Suppose an attempt was made to run a house without them? How long do you imagine that it would last? Five days, six days, a week? Yes, perhaps as long as that: not longer: certainly I would not give it longer than a week. Such an experiment might be tried at the end of a long and unsatisfactory term during which several of the prefects had, at some time or another, come into collision with official ruling. And the climax might have been reached, shall we say, on the last Tuesday of the term, when the head of the house was discovered during 'prep.' playing the organ in the big school.

Next day, after lunch, the house would be astonished by the following announcement: 'I don't know,' the house master would say, 'whether I approve of the prefectorial system or not—that's neither here nor there. At any rate it has not worked well with my present set of prefects, and, for the rest of the term I propose to dispense with them. I shall occupy during preparation the small study at the end of the passage, and the house tutor will supervise preparation in the day room. I shall occupy the small single dormitory by the fire escape. That is all.' It is possible, is it not, as the sudden resolution of an overworked, exasperated man who had not paused to consider the results of his decision.
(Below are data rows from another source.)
Lemma dir_y_spec s t s' :
  In (t, s') (dir_y s) ->
  s = t ++ s' /\ length t = 2 /\ forallb isdecimal t = true /\
  exists v, py_int t = Some v /\ (0 <= v <= 99)%Z.
Proof.
  unfold dir_y. rewrite in_seq2.
  intros (c1 & c2 & s1 & H1 & H2 & ->).
  apply in_sat in H1. apply in_sat in H2.
  destruct H1 as [-> H1]. destruct H2 as [-> H2].
  destruct (@decimal_value _ H1) as (v1 & Hv1 & Hr1).
  destruct (@decimal_value _ H2) as (v2 & Hv2 & Hr2).
  split; [reflexivity|]. split; [reflexivity|].
  split; [cbn [forallb]; now rewrite H1, H2|].
  exists (10 * v1 + v2)%Z. split; [|lia].
  apply py_int_2; auto using decimal_not_space.
Qed.

Lemma dir_M_spec s t s' :
  In (t, s') (dir_M s) ->
  s = t ++ s' /\ exists v, py_int t = Some v /\ (0 <= v <= 59)%Z.
Proof.
  unfold dir_M, alt. rewrite !in_app_iff, !in_seq2, in_seq1.
  intros [H|H].
  - destruct H as (c1 & c2 & s1 & H1 & H2 & ->).
    apply in_among in H1. destruct H1 as [-> H1].
    apply in_sat in H2. destruct H2 as [-> H2].
    destruct (@decimal_value _ H2) as (v2 & Hv2 & Hr).
    pose proof (@decimal_not_space _ H2) as Hs2.
    split; [reflexivity|]. vm_compute in H1.
    repeat (destruct H1 as [<-|H1];
            [eexists; split;
             [apply py_int_2;
              [reflexivity|exact Hs2|vm_compute; reflexivity|exact Hv2]
             |lia]|]).
    destruct H1.
  - destruct H as (c1 & H1 & ->).
    apply in_sat in H1. destruct H1 as [-> H1].
    destruct (@decimal_value _ H1) as (v1 & Hv1 & Hr).
    split; [reflexivity|]. exists v1. split; [|lia].
    apply py_int_1; auto using decimal_not_space.
Qed.

Lemma in_chr a c s s' : In (c, s') (chr a s) -> s = ord a :: s'.
Proof.
  unfold chr. rewrite in_sat. intros [-> H]. apply N.eqb_eq in H. now subst.
Qed.

Lemma format_regex_spec x f rest :
  In (f, rest) (format_regex x) ->
  (exists tail,
      x = f_d f ++ ord "/" :: f_m f ++ ord "/" :: f_y f ++ ord "," :: tail) /\
  forallb (not_char (ord "/")) (f_d f) = true /\
  forallb (not_char (ord "/")) (f_m f) = true /\
  length (f_y f) = 2 /\ forallb isdecimal (f_y f) = true /\
  (exists v, py_int (f_d f) = Some v /\ (1 <= v <= 31)%Z) /\
  (exists v, py_int (f_m f) = Some v /\ (1 <= v <= 12)%Z) /\
  (exists v, py_int (f_y f) = Some v /\ (0 <= v <= 99)%Z) /\
  (exists v, py_int (f_I f) = Some v /\ (1 <= v <= 12)%Z) /\
  (exists v, py_int (f_M f) = Some v /\ (0 <= v <= 59)%Z).
Proof.
  unfold format_regex. intros H.
  apply in_pbind in H. destruct H as (d & s1 & Hd & H).
  apply in_pbind in H. destruct H as (c1 & s2 & Hc1 & H).
  apply in_pbind in H. destruct H as (mo & s3 & Hmo & H).
  apply in_pbind in H. destruct H as (c2 & s4 & Hc2 & H).
  apply in_pbind in H. destruct H as (y & s5 & Hy & H).
  apply in_pbind in H. destruct H as (c3 & s6 & Hc3 & H).
  apply in_pbind in H. destruct H as (sp1 & s7 & Hsp1 & H).
  apply in_pbind in H. destruct H as (h & s8 & Hh & H).
  apply in_pbind in H. destruct H as (c4 & s9 & Hc4 & H).
  apply in_pbind in H. destruct H as (mi & s10 & Hmi & H).
  apply in_pbind in H. destruct H as (p & s11 & Hp & H).
  apply in_pbind in H. destruct H as (sp2 & s12 & Hsp2 & H).
  apply in_pbind in H. destruct H as (c5 & s13 & Hc5 & H).
  destruct H as [H|[]]. inversion H; subst f rest; clear H.
  cbn [f_d f_m f_y f_I f_M f_p].
  apply dir_d_spec in Hd. destruct Hd as (-> & Nd & Vd).
  apply in_chr in Hc1. subst s1.
  apply dir_m_spec in Hmo. destruct Hmo as (-> & Nmo & Vmo).
  apply in_chr in Hc2. subst s3.
  apply dir_y_spec in Hy. destruct Hy as (-> & Ly & Dy & Vy).
  apply in_chr in Hc3. subst s5.
  apply dir_m_spec in Hh. destruct Hh as (_ & _ & Vh).
  apply dir_M_spec in Hmi. destruct Hmi as (_ & Vmi).
  split; [exists s6; reflexivity|]. auto 12.
Qed.

Lemma hd_error_in {A} (l : list A) a : hd_error l = Some a -> In a l.
Proof. destruct l; simpl; [discriminate|]. intros H. inversion H. auto. Qed.

Lemma days_in_month_le y mo : (28 <= days_in_month y mo <= 31)%Z.
Proof.
  unfold days_in_month.
  destruct (mo =? 2)%Z; [destruct (is_leap y); lia|].
  destruct ((mo =? 4) || (mo =? 6) || (mo =? 9) || (mo =? 11))%Z; lia.
Qed.

(** A timestamp [to_datetime] accepts is a date of the calendar between 1969
    and 2068, with the hour on the 24-hour clock. *)
Lemma strptime_ranges x t :
  strptime x = Some t ->
  (1969 <= ts_year t <= 2068)%Z /\ (1 <= ts_month t <= 12)%Z /\
  (1 <= ts_day t <= days_in_month (ts_year t) (ts_month t))%Z /\
  (0 <= ts_hour t <= 23)%Z /\ (0 <= ts_minute t <= 59)%Z.
Proof.
  unfold strptime.
  destruct (hd_error (format_regex x)) as [[f rest]|] eqn:Hh; [|discriminate].
  destruct rest; [|discriminate].
  apply hd_error_in, format_regex_spec in Hh.
  destruct Hh as (_ & _ & _ & _ & _ & (d & -> & Rd) & (mo & -> & Rmo)
                  & (y & -> & Ry) & (h & -> & Rh) & (mi & -> & Rmi)).
  cbv zeta.
  destruct (d <=? _)%Z eqn:Hday; [|discriminate].
  intros E. inversion E; subst t; clear E. cbn [ts_year ts_month ts_day
    ts_hour ts_minute].
  apply Z.leb_le in Hday.
  split; [destruct (Z.leb_spec y 68); lia|].
  split; [lia|]. split; [lia|]. split; [|lia].
  destruct (is_pm (f_p f)); destruct (Z.eqb_spec h 12); lia.
Qed.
Well, what would happen then? We can guess to a certain extent. It is, at least, a subject of interesting speculation. What would happen to a house that had no prefects?

For a couple of days all would go smoothly, I imagine. The house would behave like a whipped dog. Its tail would be tucked between its legs. The prefects would make an ineffectual stand upon their dignity. Then the possibilities of the situation would become apparent. Authority spreads a veneer over the boisterous spirits of a boy of eighteen. But at heart he remains a ragster. In a couple of years' time, as an undergraduate or a medical student, he will be destroying furniture and organising preposterous bonfires. And, when authority is taken from him, he feels once again the old itch to enter the lists, to try one last throw with the marshalled forces of officialdom. It may, for instance, occur to Morcombe, the head of the house, that, though he has ceased to be a house prefect, he remains a school prefect, and that, outside the precincts of his house, he is still a force. When, therefore, he sees Jones mi. flinging stones against the cloisters, he orders Jones to appear before him that evening after roll. It is after roll, during the silence of first hall, that punishments are inflicted. And, that night, the house master, sitting in his narrow study at the end of the passage, will be astonished to hear the silence broken by a series of resounding bangs. He hurries down the passage and discovers Jones mi. straightening himself beside the water pipes, one hand ruefully stroking his trousers, while the head of the house proudly surveying his handiwork, delivers a last word of admonishment and taps his cane against his boots.

'But what on earth, Morcombe, is the meaning of this?' says the house master.